The lines you return must be all those in the data that hold the string "exists".

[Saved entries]

================================

Definition main (module : Module) : M W Empty_set :=
  let p := params module in
  match get_credentials env with
  | inl e => halt (fail_json e)
  | inr credentials =>
      if negb (bool_decide (region p ∈ get_regions env))
      then halt (fail_json ("Invalid region. Regions must be one of "
                            ++ repr_list (get_regions env)))
      else if is_None credentials
      then halt (fail_json "Could not load the user credentials")
      else
        match client_init env with
        | Some msg => halt (fail_json msg)
        | None =>
            r ← search p;
            match r with
            | inl e => halt (fail_json (replace_quotes e))
            | inr user => dispatch module user
            end
        end
  end.
End Main.

(** ** The Delta of [compare_json] *)

(** Modelled from the spec: the FieldSpec of the Delta computed by
    [compare_json] ([module_utils/utils.py] is not among the sources).
    How a field is compared. *)
Inductive comparison := DeepEqual | SetEqual | WriteOnly.

(** Modelled from the spec: the field-spec table of the missing
    [compare_json]: [role] is a set, the passwords are write-only. *)
Definition field_spec (k : string) : comparison :=
  if bool_decide (k = "role") then SetEqual
  else if bool_decide (k = "password") || bool_decide (k = "new_password")
  then WriteOnly
  else DeepEqual.

(** Modelled from the spec: structural set-equality, used by the missing
    [compare_json] for [role].  Two lists hold the same elements, whatever
    their order. *)
Definition same_set (l1 l2 : list atom) : bool :=
  forallb (fun x => bool_decide (x ∈ l2)) l1
  && forallb (fun x => bool_decide (x ∈ l1)) l2.

(** Modelled from the spec: the comparison of one field by the missing
    [compare_json].  Does field [k] differ between the new and the old
    record?  A field that is [None] on the new side is unset, not
    cleared. *)
Definition differs (k : string) (new old : option value) : bool :=
  match field_spec k, new, old with
  | WriteOnly, _, _ => false
  | _, None, None => false
  | _, Some PyNone, _ => false
  | SetEqual, Some (VList a), Some (VList b) => negb (same_set a b)
  | _, Some a, Some b => negb (bool_decide (a = b))
  | _, _, _ => true
  end.

Abbreviation Delta := (gmap string (option value * option value)).

(** Modelled from the spec: the Delta of the missing [compare_json], field
    name to (old, new) for the fields that differ. *)
Definition delta (a b : User) : Delta :=
  filter (fun kv => differs kv.1 (kv.2).2 (kv.2).1 = true)
    (merge (fun new old =>
              match new, old with
              | None, None => None
              | _, _ => Some (old, new)
              end) a b).

(** Modelled from the spec: [compare_json] of
    [plugins/module_utils/utils.py], which [user.py] imports and which is
    not among the sources.  The Delta maps a field name to its (old, new)
    pair for the fields that differ, and its flag [changes] says that the
    Delta is not empty.  [role] is compared as an unordered set, the
    write-only password fields are left out, every other field is compared
    by deep equality, and a field that the desired side leaves unset
    ([None]) never gets an entry.  An object that is [None] has no
    fields. *)
#[global] Instance spec_diff : Diff := {|
  compare_result := Delta;
  compare_json := fun a b _ => delta (default ∅ a) (default ∅ b);
  changes := fun d => negb (bool_decide (d = ∅))
|}.

(** ** A client over a single stored account *)

(** Enough of an API to run the module: the world is the account, if it
    exists.  Nothing below depends on it except the runs on concrete
    inputs. *)
Definition put_str (k : string) (o : option string) (u : User) : User :=
  match o with
  | Some s => <[k := PyStr s]> u
  | None => u
  end.

Definition put_profile (kw : profile) (u : User) : User :=
  let u := put_str "fullName" (kw_fullname kw) u in
  let u := put_str "firstName" (kw_firstname kw) u in
  let u := put_str "lastName" (kw_lastname kw) u in
  let u := put_str "emailAddress" (kw_email kw) u in
  let u := put_str "department" (kw_department kw) u in
  let u := put_str "customDefined1" (kw_custom_1 kw) u in
  let u := put_str "customDefined2" (kw_custom_2 kw) u in
  match kw_phone kw, kw_phone_country_code kw with
  | Some n, Some c =>
      <["phone" := VDict {[ "number" := AStr (str n);
                            "countryCode" := AStr (str c) ]}]> u
  | _, _ => u
  end.

Definition put_roles (rs : option value) (u : User) : User :=
  match rs with
  | Some r => <["role" := r]> u
  | None => u
  end.

Definition account_client : Client (option User) := {|
  client_get_user := fun _ w => (inr w, w);
  client_get_my_user := fun w => (inr w, w);
  client_create_user := fun name pw rs kw w =>
    match w with
    | Some _ => (inl "User already exists", w)
    | None =>
        (inr tt,
         Some (put_roles rs (put_profile kw {[ "userName" := of_str name ]})))
    end;
  client_update_user := fun _ kw w =>
    match w with
    | Some u => (inr tt, Some (put_profile kw u))
    | None => (inl "User not found", w)
    end;
  client_set_user_roles := fun _ rs w =>
    match w with
    | Some u => (inr tt, Some (put_roles rs u))
    | None => (inl "User not found", w)
    end;
  client_change_user_password := fun _ _ w =>
    match w with
    | Some _ => (inr tt, w)
    | None => (inl "User not found", w)
    end;
  client_remove_user := fun _ w =>
    match w with
    | Some _ => (inr "Request to Delete User has been accepted", None)
    | None => (inl "User not found", w)
    end
|}.

Definition start {W} (w : W) : run_state W := {| world := w; trace := [] |}.

Definition env_ok : Env := {|
  get_credentials := inr (Some tt);
  get_regions := ["na"; "eu"; "au"];
  client_init := None
|}.

(** Parameters that name a user and say nothing else. *)
Definition only_username (name : string) : Params := {|
  region := "na";
  username := Some name;
  my_user := false;
  password := None;
  new_password := None;
  roles := None;
  fullname := None;
  firstname := None;
  lastname := None;
  email := None;
  phone_country_code := None;
  phone := None;
  remove_phone := false;
  department := None;
  custom_1 := None;
  custom_2 := None;
  state := present
|}.

(** The observed user of the end-to-end example. *)
Definition joey : User :=
  {[ "userName" := PyStr "joey";
     "fullName" := PyStr "Joey Joe";
     "role" := VList [AStr "network"] ]}.

(** ** Vocabulary of the statements *)

(** The nested object that [new_user['phone']['number'] = ..] writes to. *)
Definition phone_base (d : User) : value :=
  if truthy (get d "phone") then get d "phone" else VDict ∅.

(** The decisions of the reconciler, read off the write calls. *)
Inductive decision :=
| Create (name pw : option string) (rs : option value) (payload : profile)
| UpdatePayload (payload : profile)
| UpdateRoles (rs : option value)
| ChangePassword (pw : option string)
| Delete.

Definition decision_of (c : api_call) : option decision :=
  match c with
  | CreateUser name pw rs kw => Some (Create name pw rs kw)
  | UpdateUser _ kw => Some (UpdatePayload kw)
  | SetUserRoles _ rs => Some (UpdateRoles rs)
  | ChangeUserPassword _ pw => Some (ChangePassword pw)
  | RemoveUser _ => Some Delete
  | GetUser _ | GetMyUser => None
  end.

(** The decision sequence of a trace; [[]] is NoOp. *)
Definition decisions (t : list api_call) : list decision := omap decision_of t.

(** The module got its credentials, a region it knows, and a client. *)
Definition preamble_ok (env : Env) (p : Params) : Prop :=
  get_credentials env = inr (Some tt)
  /\ region p ∈ get_regions env
  /\ client_init env = None.

(** The answer of the API to the search for the user. *)
Definition observe {W} (client : Client W) (p : Params) (w : W)
  : (string + option User) * W :=
  if my_user p then client_get_my_user client w
  else client_get_user client (of_str (username p)) w.

Definition search_call (p : Params) : api_call :=
  if my_user p then GetMyUser else GetUser (of_str (username p)).

(** What an outcome says, whatever the type of compare results. *)
Inductive report :=
| Exited (changed : option bool) (dat : option (option User))
         (msg : option string)
| Compared
| Failed (msg : string)
| Crashed (e : pyexn).

Definition report_of `{Diff} (o : outcome) : report :=
  match o with
  | exit_json c None msg => Exited c None msg
  | exit_json c (Some (DUser u)) msg => Exited c (Some u) msg
  | exit_json _ (Some (DCompare _)) _ => Compared
  | fail_json msg => Failed msg
  | uncaught e => Crashed e
  end.

(** The sequence a reconciliation draws its decisions from. *)
Definition update_plan (p : Params) : list decision :=
  [ChangePassword (new_password p); UpdateRoles (roles p);
   UpdatePayload (profile_of p)].

Definition create_plan (p : Params) : list decision :=
  [Create (username p) (password p) (roles p) (profile_of p)].

(** Desired state of the examples: a new password, one more role and a new
    full name for Joey. *)
Definition joey_desired : Params := {|
  region := "na";
  username := Some "joey";
  my_user := false;
  password := None;
  new_password := Some "x";
  roles := Some (VList [AStr "network"; AStr "server"]);
  fullname := Some "Joey JoeJoe";
  firstname := None;
  lastname := None;
  email := None;
  phone_country_code := None;
  phone := None;
  remove_phone := false;
  department := None;
  custom_1 := None;
  custom_2 := None;
  state := present
|}.

(** One of the six parameters a creation needs is [None] (line 290). *)
Definition missing_required (p : Params) : bool :=
  is_None (username p) || is_None (password p) || is_None (fullname p)
  || is_None (firstname p) || is_None (lastname p) || is_None (email p).

(** The parameters pass the three tests of [create_user], lines 290 to
    300. *)
Definition create_valid (p : Params) : bool :=
  negb (missing_required p)
  && negb (negb (is_None (phone p)) && is_None (phone_country_code p))
  && negb (negb (is_None (roles p)) && negb (is_list (of_opt (roles p)))).

(** A role list as the interface documents it: a list of strings. *)
Definition is_str (a : atom) : bool :=
  match a with AStr _ => true | _ => false end.

Definition list_of_strings (v : value) : bool :=
  match v with
  | VList l => forallb is_str l
  | _ => false
  end.

(** A complete request to create Joey, with roles that are numbers. *)
Definition joey_numbered : Params := {|
  region := "na";
  username := Some "joey";
  my_user := false;
  password := Some "secret";
  new_password := None;
  roles := Some (VList [AInt 1; AInt 2]);
  fullname := Some "Joey JoeJoe";
  firstname := Some "Joey";
  lastname := Some "JoeJoe";
  email := Some "joey.joejoe@abc.local";
  phone_country_code := None;
  phone := None;
  remove_phone := false;
  department := None;
  custom_1 := None;
  custom_2 := None;
  state := present
|}.

(** The overwrite of one key of a record that exists. *)
Definition put (k : string) (v : value) (d : User) : User :=
  if truthy v then <[k := v]> d else d.

(** The overwrites before and after the phone block. *)
Definition before_phone (p : Params) (full_compare : bool) (d : User) : User :=
  let d := put "fullName" (of_str (fullname p)) d in
  let d := put "lastName" (of_str (lastname p)) d in
  let d := put "firstName" (of_str (firstname p)) d in
  let d := put "emailAddress" (of_str (email p)) d in
  if full_compare then put "role" (of_opt (roles p)) d else d.

Definition after_phone (p : Params) (d : User) : User :=
  let d := put "department" (of_str (department p)) d in
  let d := put "customDefined1" (of_str (custom_1 p)) d in
  put "customDefined2" (of_str (custom_2 p)) d.

(** Does the candidate record write key [k]? *)
Definition touched (p : Params) (full_compare : bool) (k : string) : bool :=
  (bool_decide (k = "fullName") && truthy (of_str (fullname p)))
  || (bool_decide (k = "lastName") && truthy (of_str (lastname p)))
  || (bool_decide (k = "firstName") && truthy (of_str (firstname p)))
  || (bool_decide (k = "emailAddress") && truthy (of_str (email p)))
  || (bool_decide (k = "role") && full_compare && truthy (of_opt (roles p)))
  || (bool_decide (k = "phone")
      && (remove_phone p || truthy (of_int (phone p))
          || truthy (of_int (phone_country_code p))))
  || (bool_decide (k = "department") && truthy (of_str (department p)))
  || (bool_decide (k = "customDefined1") && truthy (of_str (custom_1 p)))
  || (bool_decide (k = "customDefined2") && truthy (of_str (custom_2 p))).

(** The optional fields of the desired state. *)
Inductive field :=
| Fullname | Lastname | Firstname | Email | Roles
| Phone | PhoneCountryCode | Department | Custom1 | Custom2.

(** The key of the user record a field is written to. *)
Definition key_of (f : field) : string :=
  match f with
  | Fullname => "fullName"
  | Lastname => "lastName"
  | Firstname => "firstName"
  | Email => "emailAddress"
  | Roles => "role"
  | Phone | PhoneCountryCode => "phone"
  | Department => "department"
  | Custom1 => "customDefined1"
  | Custom2 => "customDefined2"
  end.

================================

[Response to the task]:
    exists.  Nothing below depends on it except the runs on concrete
    | Some _ => (inl "User already exists", w)
(** The overwrite of one key of a record that exists. *)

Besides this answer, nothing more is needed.